What do you do with such capacity? It’s not going to be as cheap as hard disk drives (HDD) until late next year, but when the reduction in appliance count is considered, the numbers actually favor the bulk SSD. With HDD stuck at around 10TB capacity in a 3.5 inch form factor, we are looking at 10 times the box count, and almost a full rack in space with HDD boxes for a petabyte. Those nine extra-sized appliances aren’t cheap!
So what are those huge SSDs for? It’s beginning to look like the drives will have NVM Express (NVMe) interfaces and, since all that capacity is achieved via internal parallelism; they’ll have top-end performance. That puts them firmly in primary drive space, excepting, of course, that flash and Optane non-volatile dual in-line memory module (NVDIMM) are poised to make a land-grab for that territory.
So the huge drives, and not so huge ones too, will fit more the role of shared capacity storage. In that space, where data is being down-tiered from the fastest NVDIMMs, compression will be a major factor in operations. There are two reasons for this – effective capacity is increased by factors of 3X or more, while network bandwidth gets a 3+x boost and transfers are correspondingly shorter.

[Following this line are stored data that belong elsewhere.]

(* ===== verification/JsonText.v ===== *)
(** * The text of json11 is read back

    [Json.dump] prints a value and [JsonParser] reads it: the two agree on
    every value without doubles that nests at most [max_depth + 1] levels,
    except that an integer of more than nine characters comes back as the
    double of the same value. *)

From Stdlib Require Import ZArith Lia SpecFloat Ascii String.
From stdpp Require Import base tactics numbers option strings list.
From S2P Require Import Prelude Words Double Json JsonSafety.
From stdpp Require Import list.
Open Scope list_scope.
Open Scope Z_scope.
Import JsonParser.

(* ------------------------------------------------------------------ *)
(** ** Decimal numbers *)

Section decimal.
Lemma digits_spec n z acc :
  0 ≤ z < 10 ^ Z.of_nat (S n) →
  ∃ ds, Decimal.digits (S n) z acc = ds ++ acc ∧ Forall (λ c, Decimal.is_digit c = true) ds ∧ ds ≠ [] ∧
    (1 ≤ z → ∃ c ds', ds = c :: ds' ∧ 49 ≤ c ≤ 57) ∧ (z = 0 → ds = [48]) ∧
    (∀ a, foldl (λ a c, a * 10 + (c - 48)) a ds = a * 10 ^ Z.of_nat (length ds) + z) ∧
    (∀ k, 0 ≤ k → z < 10 ^ (k + 1) → Z.of_nat (length ds) ≤ k + 1).
Proof.
  revert z acc. induction n as [|n IH]; intros z acc Hz.
  - assert (z < 10) by lia. change (Decimal.digits 1 z acc) with (if z <? 10 then 48 + z mod 10 :: acc else 48 + z mod 10 :: acc).
    assert (z mod 10 = z) as Hm by (apply Z.mod_small; lia). rewrite Hm.
    exists [48 + z]. split_and!; [by destruct (z <? 10)| |done|..].
    + apply Forall_singleton, digit_range. lia.
    + intros. eexists _, _. split; [done|lia].
    + by intros ->.
    + intros a. simpl. lia.
    + intros k ? ?. simpl. lia.
  - change (Decimal.digits (S (S n)) z acc) with
      (if z <? 10 then 48 + z mod 10 :: acc else Decimal.digits (S n) (z / 10) (48 + z mod 10 :: acc)).
    destruct (Z.ltb_spec z 10) as [Hlt|Hge].
    + assert (z mod 10 = z) as Hm by (apply Z.mod_small; lia). rewrite Hm. exists [48 + z]. split_and!; [done| |done|..].
      * apply Forall_singleton, digit_range. lia.
      * intros. eexists _, _. split; [done|lia].
      * by intros ->.
      * intros a. simpl. lia.
      * intros k ? ?. simpl. lia.
    + rewrite (Nat2Z.inj_succ (S n)), Z.pow_succ_r in Hz by lia. pose proof (Z.mod_pos_bound z 10 ltac:(lia)).
      destruct (IH (z / 10) (48 + z mod 10 :: acc)) as (ds & -> & Hd & Hne & H1 & _ & Hv & Hl); [dlia|].
      exists (ds ++ [48 + z mod 10]). rewrite <- app_assoc. split_and!; [done|..].
      * apply Forall_app_2; [done|]. apply Forall_singleton, digit_range. lia.
      * by destruct ds.
      * intros _. destruct H1 as (c & ds' & -> & ?); [dlia|]. by eexists _, _.
      * lia.
      * intros a. rewrite foldl_app, Hv, length_app, Nat2Z.inj_add, Z.pow_add_r by lia. simpl.
        pose proof (Z.div_mod z 10 ltac:(lia)). nia.
      * intros k ? Hk. rewrite length_app. simpl.
        destruct (decide (k = 0)) as [->|]; [lia|]. specialize (Hl (k - 1) ltac:(lia)).
        replace (k - 1 + 1) with k in Hl by lia. rewrite Z.pow_add_r in Hk by lia. lapply Hl; [lia|]. dlia.
Qed.
(* ===== verification/Config.v ===== *)
(** * libtgvoip/VoIPServerConfig.cpp, proxies and persistent state

    Module [ServerConfig]: the parameters of the server, an object of
    json11.  Module [Proxy]: the part of a call that [SetProxy],
    [SetPersistentState], [GetPersistentState] and [InitUDPProxy] of
    [VoIPController.cpp] keep, with the SOCKS5 client of [Socks] and the
    answers of [NetworkSocket::Select] as arguments.  What is read is what
    was written ([Json.dump], [parse]), and what the parser refuses leaves
    the defaults. *)

From Stdlib Require Import ZArith Lia SpecFloat Ascii String.
From stdpp Require Import base tactics numbers option strings list.
From S2P Require Import Prelude Words Double Buffers Streams Net Socks Json JsonSafety JsonText.
From stdpp Require Import list.
Open Scope list_scope.
Open Scope Z_scope.

Module ServerConfig.
Record t := mk { config : json }.
#[export] Instance eta_config : Eta t := λ s, mk (config s).
Definition ctor : t := mk JsonNull.

Definition ContainsKey (s : t) (key : bytes) : bool :=
  bool_decide (is_Some (Object.find key (Json.object_items (config s)))).
(** C22. A packet is played exactly once and unchanged: [GetInternal] finds
    the packet at the play position exactly when the buffer holds one,
    returns its bytes, size and flag when they fit the caller's buffer,
    removes it, and leaves every other packet in place; when nothing is
    found, nothing is written and nothing is added. *)
Theorem jitter_delivers_once s cap off adv r out s' :
  reachable s → GetInternal cap off adv s = Ret (r, out) s' →
  let ts := timestamp_to_get off s in
  match r with
  | JR_OK => ∃ d ec, Holds s ts d ec ∧
      out = (if cap <? zlen d then None else Some (d, zlen d, ec)) ∧
      (∀ d' ec', ¬ Holds s' ts d' ec') ∧
      (∀ ts' d' ec', ts' ≠ ts → (Holds s' ts' d' ec' ↔ Holds s ts' d' ec'))
  | _ => out = None ∧ (∀ d ec, ¬ Holds s ts d ec) ∧
      (∀ ts' d' ec', Holds s' ts' d' ec' → Holds s ts' d' ec')
  end.
Proof.
  intros Hs%jb_reachable_inv Hget. pose proof (GetInternal_spec s cap off adv Hs) as H.
  unfold wp in H. rewrite Hget in H. destruct H as [[_ Hk] H]. simpl in H.
  destruct r; [|naive_solver..].
  destruct H as (d & ec & Hh & -> & Hno & Hkeep). exists d, ec. split_and!; [done..|].
  intros ts' d' ec' Hne. split; auto.
Qed.
End whole.

(** ** The adaptive delay *)

Section adapt.
Import JitterBuffer JitterOps.
Implicit Types s : t.

Definition dec_delay (d : double) : double := D.add d (D.of_Z (-1)).

Definition only_down s s' : Prop :=
  dontIncMinDelay s ≠ 0 →
  dontIncMinDelay s' ≠ 0 ∧ ∃ n, minDelay s' = Nat.iter n dec_delay (minDelay s).

#[local] Instance only_down_preorder : PreOrder only_down.
Proof.
  split.
  - intros s H. split; [done|]. by exists 0%nat.
  - intros s1 s2 s3 H12 H23 H. destruct (H12 H) as [H2 [n Hn]]. destruct (H23 H2) as [H3 [m Hm]].
    split; [done|]. exists (m + n)%nat. rewrite Hm, Hn. symmetry. apply Nat.iter_add.
Qed.

Lemma only_down_same s s' :
  dontIncMinDelay s' = dontIncMinDelay s → minDelay s' = minDelay s → only_down s s'.
Proof. intros E1 E2 H. rewrite E1, E2. split; [done|]. by exists 0%nat. Qed.

Lemma down_release i : along only_down (release i).
Proof.
  intros s. unfold release, wp. repeat case_match; simplify_eq; try done; by apply only_down_same.
Qed.
Lemma down_store i pkt time : along only_down (store i pkt time).
Proof. intros s. unfold store, wp. repeat case_match; simplify_eq; try done; by apply only_down_same. Qed.
Lemma down_resync ts : along only_down (resync ts).
Proof. intros s. unfold resync, wp. repeat case_match; simplify_eq; try done; by apply only_down_same. Qed.
Hint Resolve down_release down_store down_resync : core.

Ltac down :=
  repeat along_step; auto;
  try (unfold note_arrival, stretch; repeat case_match; by apply only_down_same).

Lemma down_release_if test ks : along only_down (release_if test ks).
Proof. induction ks as [|i ks IH]; cbn [release_if]; down. Qed.
Hint Resolve down_release_if : core.

Lemma down_Reset : along only_down Reset.
Proof. unfold Reset. down. Qed.
Lemma down_make_room : along only_down make_room.
Proof. unfold make_room, Advance. down. Qed.
Hint Resolve down_Reset down_make_room : core.

Lemma down_PutInternal pkt over time : along only_down (PutInternal pkt over time).
Proof. unfold PutInternal, put_new, place. down. Qed.

Lemma down_loss_reset : along only_down loss_reset.
Proof.
  unfold loss_reset. down. intros H. split; [done|]. by exists 0%nat.
Qed.
Hint Resolve down_loss_reset : core.

Lemma down_drop_until n m : along only_down (drop_until n m).
Proof. induction n as [|n IH]; cbn [drop_until]; unfold Advance; down. Qed.
Hint Resolve down_drop_until : core.

Lemma down_HandleOutput cap off adv : along only_down (HandleOutput cap off adv).
Proof. unfold HandleOutput, catch_up, GetInternal, Advance. down. Qed.

(** The step is clamped to one packet and, once [dontIncMinDelay] is set,
    only a decrease gets through. *)
Lemma down_adjust d : along only_down (adjust_delay d).
Proof.
  intros s. unfold wp, adjust_delay, mbind, M_bind, get, modify, crash_with. cbn [mret M_ret].
  destruct (negb _); [|by apply only_down_same].
  destruct (D.to_s32 _) as [diff|]; [|done]. cbv zeta.
  set (c := if 1 <? (if diff <? -1 then -1 else diff) then 1 else if diff <? -1 then -1 else diff).
  assert (Hc : c < 0 → c = -1).
  { unfold c. repeat case_match; lia. }
  destruct (Z.ltb_spec 0 diff) as [Hpos|Hneg]; simpl;
    (destruct (_ || _) eqn:E; [|by apply only_down_same]);
    destruct (c <? 0) eqn:E1, (0 <? c) eqn:E2; simpl;
    intros Hd; simpl in *; first [done | lia | rewrite Hc by lia; split; [done|]; by exists 1%nat].
Qed.
Hint Resolve down_adjust : core.
(** A 16-bit sample as the filters' 32-bit one. *)
Definition widen (x : Z) : Z := s32 (s32 (Z.shiftl x 15) + 16384).
Definition half (x : Z) : Z := Z.shiftr x 1.
(** The two saturating [if]s of the source. *)
Definition saturate (tmp : Z) : Z :=
  let tmp := if 32767 <? tmp then 32767 else tmp in
  let tmp := if tmp <? -32768 then -32768 else tmp in
  s16 tmp.

(** [state[0..3]] and [state[4..7]]. *)
Abbreviation state8 := (ap * ap)%type.

(** The combining loop takes two outputs at a time: with an odd number of
    them it would access the arrays outside their bounds. *)
Definition DownBy2IntToShort (inp : list Z) (s : state8) : option (list Z * state8) :=
  let '(lower, sl) := allpass_run kResampleAllpass1 s.1 (evens inp) in
  let '(upper, su) := allpass_run kResampleAllpass0 s.2 (odds inp) in
  if Nat.odd (Nat.div2 (length inp)) then None
  else Some (zip_with (λ a b, saturate (Z.shiftr (s32 (half a + half b)) 15)) lower upper, (sl, su)).

Definition DownBy2ShortToInt (inp : list Z) (s : state8) : list Z * state8 :=
  let '(lower, sl) := allpass_run kResampleAllpass1 s.1 (widen <$> evens inp) in
  let '(upper, su) := allpass_run kResampleAllpass0 s.2 (widen <$> odds inp) in
  (zip_with (λ a b, s32 (half a + half b)) lower upper, (sl, su)).

Definition UpBy2ShortToInt (inp : list Z) (s : state8) : list Z * state8 :=
  let '(upper, su) := allpass_run kResampleAllpass0 s.2 (widen <$> inp) in
  let '(lower, sl) := allpass_run kResampleAllpass1 s.1 (widen <$> inp) in
  (interleave ((λ y, Z.shiftr y 15) <$> upper) ((λ y, Z.shiftr y 15) <$> lower), (sl, su)).

Definition UpBy2IntToInt (inp : list Z) (s : state8) : list Z * state8 :=
  let '(upper, su) := allpass_run kResampleAllpass0 s.2 inp in
  let '(lower, sl) := allpass_run kResampleAllpass1 s.1 inp in
  (interleave upper lower, (sl, su)).

Definition UpBy2IntToShort (inp : list Z) (s : state8) : list Z * state8 :=
  let '(upper, su) := allpass_run kResampleAllpass0 s.2 inp in
  let '(lower, sl) := allpass_run kResampleAllpass1 s.1 inp in
  (interleave ((λ y, saturate (Z.shiftr y 15)) <$> upper) ((λ y, saturate (Z.shiftr y 15)) <$> lower), (sl, su)).

(** [state[0..3]], [state[4..7]], [state[8..11]], [state[12..15]]. *)
Abbreviation state16 := (ap * ap * (ap * ap))%type.

(** The low-pass filter on samples already widened; the lower cascade of the
    even outputs lags by one odd input, kept in [state[12]]. *)
Definition lp_by_2 (inp : list Z) (s : state16) : list Z * state16 :=
  let '(sa, sb, (sc, sd)) := s in
  let n := length (odds inp) in
  let '(a, sa) := allpass_run kResampleAllpass1 sa (take n (st0 sd :: odds inp)) in
  let '(b, sb) := allpass_run kResampleAllpass0 sb (evens inp) in
  let '(c, sc) := allpass_run kResampleAllpass1 sc (evens inp) in
  let '(d, sd) := allpass_run kResampleAllpass0 sd (odds inp) in
  let average := λ x y, Z.shiftr (s32 (half x + half y)) 15 in
  (interleave (zip_with average a b) (zip_with average c d), (sa, sb, (sc, sd))).

Definition LPBy2ShortToInt (inp : list Z) (s : state16) : list Z * state16 := lp_by_2 (widen <$> inp) s.
Definition LPBy2IntToInt (inp : list Z) (s : state16) : list Z * state16 := lp_by_2 inp s.

(** ** resample_by_2.c *)

(** [WEBRTC_SPL_SCALEDIFF32(A, B, C)], converted to [int32_t]. *)
Definition SCALEDIFF32 (A B C : Z) : Z :=
  s32 (u32 (s32 (C + s32 (Z.shiftr B 16 * A)) + Z.shiftr (u32 (Z.land B 65535 * A)) 16)).

(** One cascade of this file: [state0..state3] (or [state4..state7]). *)
Definition allpass16 (k : Z * Z * Z) (s : ap) (in32 : Z) : ap :=
  let '(k0, k1, k2) := k in
  let diff := s32 (in32 - st1 s) in
  let tmp1 := SCALEDIFF32 k0 diff (st0 s) in
  let diff := s32 (tmp1 - st2 s) in
  let tmp2 := SCALEDIFF32 k1 diff (st1 s) in
  let diff := s32 (tmp2 - st3 s) in
  AP in32 tmp1 tmp2 (SCALEDIFF32 k2 diff (st2 s)).
Definition kAllpass1 : Z * Z * Z := (3284, 24441, 49528).
Definition kAllpass2 : Z * Z * Z := (12199, 37471, 60255).

Fixpoint DownsampleBy2 (inp : list Z) (s : state8) : list Z * state8 :=
  match inp with
  | x :: y :: inp' =>
      let lower := allpass16 kAllpass2 s.1 (s32 (x * 1024)) in
      let upper := allpass16 kAllpass1 s.2 (s32 (y * 1024)) in
      let out32 := Z.shiftr (s32 (s32 (st3 lower + st3 upper) + 1024)) 11 in
      let '(out, s') := DownsampleBy2 inp' (lower, upper) in
      (SatW32ToW16 out32 :: out, s')
  | _ => ([], s)
  end.

Fixpoint UpsampleBy2 (inp : list Z) (s : state8) : list Z * state8 :=
  match inp with
  | x :: inp' =>
      let in32 := s32 (x * 1024) in
      let lower := allpass16 kAllpass1 s.1 in32 in
      let out1 := SatW32ToW16 (Z.shiftr (s32 (st3 lower + 512)) 10) in
      let upper := allpass16 kAllpass2 s.2 in32 in
      let out2 := SatW32ToW16 (Z.shiftr (s32 (st3 upper + 512)) 10) in
      let '(out, s') := UpsampleBy2 inp' (lower, upper) in
      (out1 :: out2 :: out, s')
  | [] => ([], s)
  end.

(** ** splitting_filter1.c *)

Definition kAllPassFilter1 : Z * Z * Z := (6418, 36982, 57261).
Definition kAllPassFilter2 : Z * Z * Z := (21333, 49062, 63010).

(** One all-pass section over a block, [x[-1]] and [y[-1]] the two state
    words; the state left for the next block. *)
Fixpoint qmf_section (a : Z) (x1 y1 : Z) (xs : list Z) : list Z * (Z * Z) :=
  match xs with
  | [] => ([], (x1, y1))
  | x :: xs' =>
      let diff := SubSatW32 x y1 in
      let y := SCALEDIFF32 a diff x1 in
      let '(ys, st) := qmf_section a x y xs' in (y :: ys, st)
  end.

(** [WebRtcSpl_AllPassQMF] for a non-empty block: the three sections one
    after the other; the six state words. *)
Definition AllPassQMF (inp : list Z) (k : Z * Z * Z) (fs : (Z * Z) * (Z * Z) * (Z * Z)) :
    list Z * ((Z * Z) * (Z * Z) * (Z * Z)) :=
  let '(k0, k1, k2) := k in let '(f0, f1, f2) := fs in
  let '(y1, f0) := qmf_section k0 f0.1 f0.2 inp in
  let '(y2, f1) := qmf_section k1 f1.1 f1.2 y1 in
  let '(y3, f2) := qmf_section k2 f2.1 f2.2 y2 in
  (y3, (f0, f1, f2)).

(** The low band, the high band and the two filter states. *)
Definition AnalysisQMF (inp : list Z) (fs1 fs2 : (Z * Z) * (Z * Z) * (Z * Z)) :=
  let half_in2 := (λ x, s32 (x * 1024)) <$> evens inp in
  let half_in1 := (λ x, s32 (x * 1024)) <$> odds inp in
  let '(filter1, fs1) := AllPassQMF half_in1 kAllPassFilter1 fs1 in
  let '(filter2, fs2) := AllPassQMF half_in2 kAllPassFilter2 fs2 in
  (zip_with (λ a b, SatW32ToW16 (Z.shiftr (s32 (s32 (a + b) + 1024)) 11)) filter1 filter2,
   zip_with (λ a b, SatW32ToW16 (Z.shiftr (s32 (s32 (a - b) + 1024)) 11)) filter1 filter2, fs1, fs2).

Definition SynthesisQMF (low_band high_band : list Z) (fs1 fs2 : (Z * Z) * (Z * Z) * (Z * Z)) :=
  let half_in1 := zip_with (λ l h, s32 ((l + h) * 1024)) low_band high_band in
  let half_in2 := zip_with (λ l h, s32 ((l - h) * 1024)) low_band high_band in
  let '(filter1, fs1) := AllPassQMF half_in1 kAllPassFilter2 fs1 in
  let '(filter2, fs2) := AllPassQMF half_in2 kAllPassFilter1 fs2 in
  (interleave ((λ y, SatW32ToW16 (Z.shiftr (s32 (y + 512)) 10)) <$> filter2)
              ((λ y, SatW32ToW16 (Z.shiftr (s32 (y + 512)) 10)) <$> filter1), fs1, fs2).

(** ** resample_fractional.c and the fractional filters of resample.c *)

#[local] Open Scope nat_scope.

Definition kCoefficients48To32 : list (list Z) :=
  [[778; -2050; 1087; 23285; 12903; -3783; 441; 222];
   [222; 441; -3783; 12903; 23285; 1087; -2050; 778]]%Z.
Definition kCoefficients32To24 : list (list Z) :=
  [[767; -2362; 2434; 24406; 10620; -3838; 721; 90];
   [386; -381; -2646; 19062; 19062; -2646; -381; 386];
   [90; 721; -3838; 10620; 24406; 2434; -2362; 767]]%Z.
Definition kCoefficients44To32_0 : list Z := [117; -669; 2245; -6183; 26267; 13529; -3245; 845; -138]%Z.
Definition kCoefficients44To32_1 : list Z := [-101; 612; -2283; 8532; 29790; -5138; 1789; -524; 91]%Z.
Definition kCoefficients44To32_2 : list Z := [50; -292; 1016; -3064; 32010; 3933; -1147; 315; -53]%Z.
Definition kCoefficients44To32_3 : list Z := [-156; 974; -3863; 18603; 21691; -6246; 2353; -712; 126]%Z.
Definition kCoefficients32To22 : list (list Z) :=
  [[127; -712;  2359; -6333; 23456; 16775; -3695;  945; -154];
   [-39;  230;  -830;  2785; 32366; -2324;   760; -218;   38];
   [117; -663;  2222; -6133; 26634; 13070; -3174;  831; -137];
   [-77;  457; -1677;  5958; 31175; -4136;  1405; -408;   71];
   [ 98; -560;  1900; -5406; 29240;  9423; -2480;  663; -110]]%Z.

(** A store to memory. *)
Definition wr (mem : list Z) (p : nat) (v : Z) : option (list Z) :=
  if decide (p < length mem) then Some (<[p := v]> mem) else None.

(** [tmp += coef[i] * mem[at i]], coefficient by coefficient. *)
Fixpoint dot (mem : list Z) (coefs : list Z) (at_ : nat → nat) (tmp : Z) : option Z :=
  match coefs with
  | [] => Some tmp
  | c :: coefs' => x ← mem !! at_ 0; dot mem coefs' (λ i, at_ (S i)) (s32 (tmp + s32 (c * x)))
  end.
Definition up (p : nat) : nat → nat := λ i, p + i.
Definition down (p : nat) : nat → nat := λ i, p - i.
(** A frame of 20 ms whose second half is loud, and one of silence. *)
Lemma vad48_sees_first_block_witness :
  Vad.CalcVad48khz 0 (replicate 240 0) (replicate 480 0 ++ replicate 480 20000) 960 fresh_vad
  = Vad.CalcVad48khz 0 (replicate 240 0) (replicate 960 0) 960 fresh_vad.
Proof.
  assert (E : take 480 (replicate 480 0 ++ replicate 480 20000) = take 480 (replicate 960 0)) by (vm_compute; reflexivity).
  exact (vad48_sees_first_block 0 (replicate 240 0) _ _ 960 fresh_vad E).
Defined.
(** To 48 kHz the last sample of a block of [147 * k] needs the sample after
    the block. *)
Lemma past_the_end k :
  (1 ≤ k ≤ 60)%nat → (λ p, p.2) <$> around (place 160 147 (160 * k - 1)) = Some (147 * Z.of_nat k).
Proof.
  intros Hk. assert (forallb (λ k, bool_decide ((λ p, p.2) <$> around (place 160 147 (160 * k - 1)) = Some (147 * Z.of_nat k))) (List.seq 1 60) = true) as Hf by by vm_compute.
  rewrite forallb_forall in Hf. specialize (Hf k). rewrite in_seq in Hf. specialize (Hf ltac:(lia)). by apply bool_decide_eq_true in Hf.
Qed.
Lemma mapM_None {A B} (f : A → option B) x l : x ∈ l → f x = None → mapM f l = None.
Proof.
  induction 1 as [y l|y z l _ IH]; intros Hf; cbn; [by rewrite Hf|]. destruct (f z); cbn; [|done]. by rewrite IH.
Qed.
Theorem upsampling_reads_past_the_end (l : list Z) (k : nat) :
  (1 ≤ k ≤ 60)%nat → zlen l = 147 * Z.of_nat k → Convert44To48 l (160 * Z.of_nat k) = None.
Proof.
  intros Hk Hl. unfold Convert44To48, Convert. rewrite Hl.
  replace (147 * Z.of_nat k * 160 / 147) with (160 * Z.of_nat k) by (replace (147 * Z.of_nat k * 160) with (160 * Z.of_nat k * 147) by lia; by rewrite Z.div_mul).
  rewrite Z.ltb_irrefl. apply (mapM_None _ (160 * k - 1)%nat); [apply list_elem_of_In, in_seq; lia|].
  pose proof (past_the_end k Hk) as Hp. unfold interpolate. destruct (around _) as [[lo hi]|]; [|done]. cbn in Hp. injection Hp as ->. cbn.
  destruct (znth l lo); [|done]. cbn. by rewrite (proj2 (znth_None l (147 * Z.of_nat k)) ltac:(lia)).
Qed.
End conversions.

The last couple of years have seen all-flash-arrays acting as front-ends to traditional networked storage, using the slow HDD-based gear as bulk, compressed capacity. With this gear already on site, in many cases, this was a very inexpensive way to boost capacity. That legacy gear costs a lot to operate, takes up a good deal of space and uses power. There are associated software licenses and, most importantly, a need to keep trained up admins specifically for that gear.
The overall cost proposition of 1U 1 petabyte boxes with low maintenance is very compelling compared with physically big array farms. It’s becoming clear that archiving space will migrate to QLC flash drives, which may increase raw capacity further. Adding deduplication to the storage flow that searches out duplicates of objects, coupled with deeper compression, and 10X compression may become the norm for non-media data. That’s perhaps 10 to 15 effective petabytes in that 1U box.
I suspect that we’ll see a move to smaller appliances rather than putting all the petabytes under one roof. This fits in with object store clusters better, where the minimum node count is usually four. We still may get 1 PB/U, but it will be in the form of four boxes fitted side-by-side in 1U. The result should be a better match of networks bandwidth to drive performance.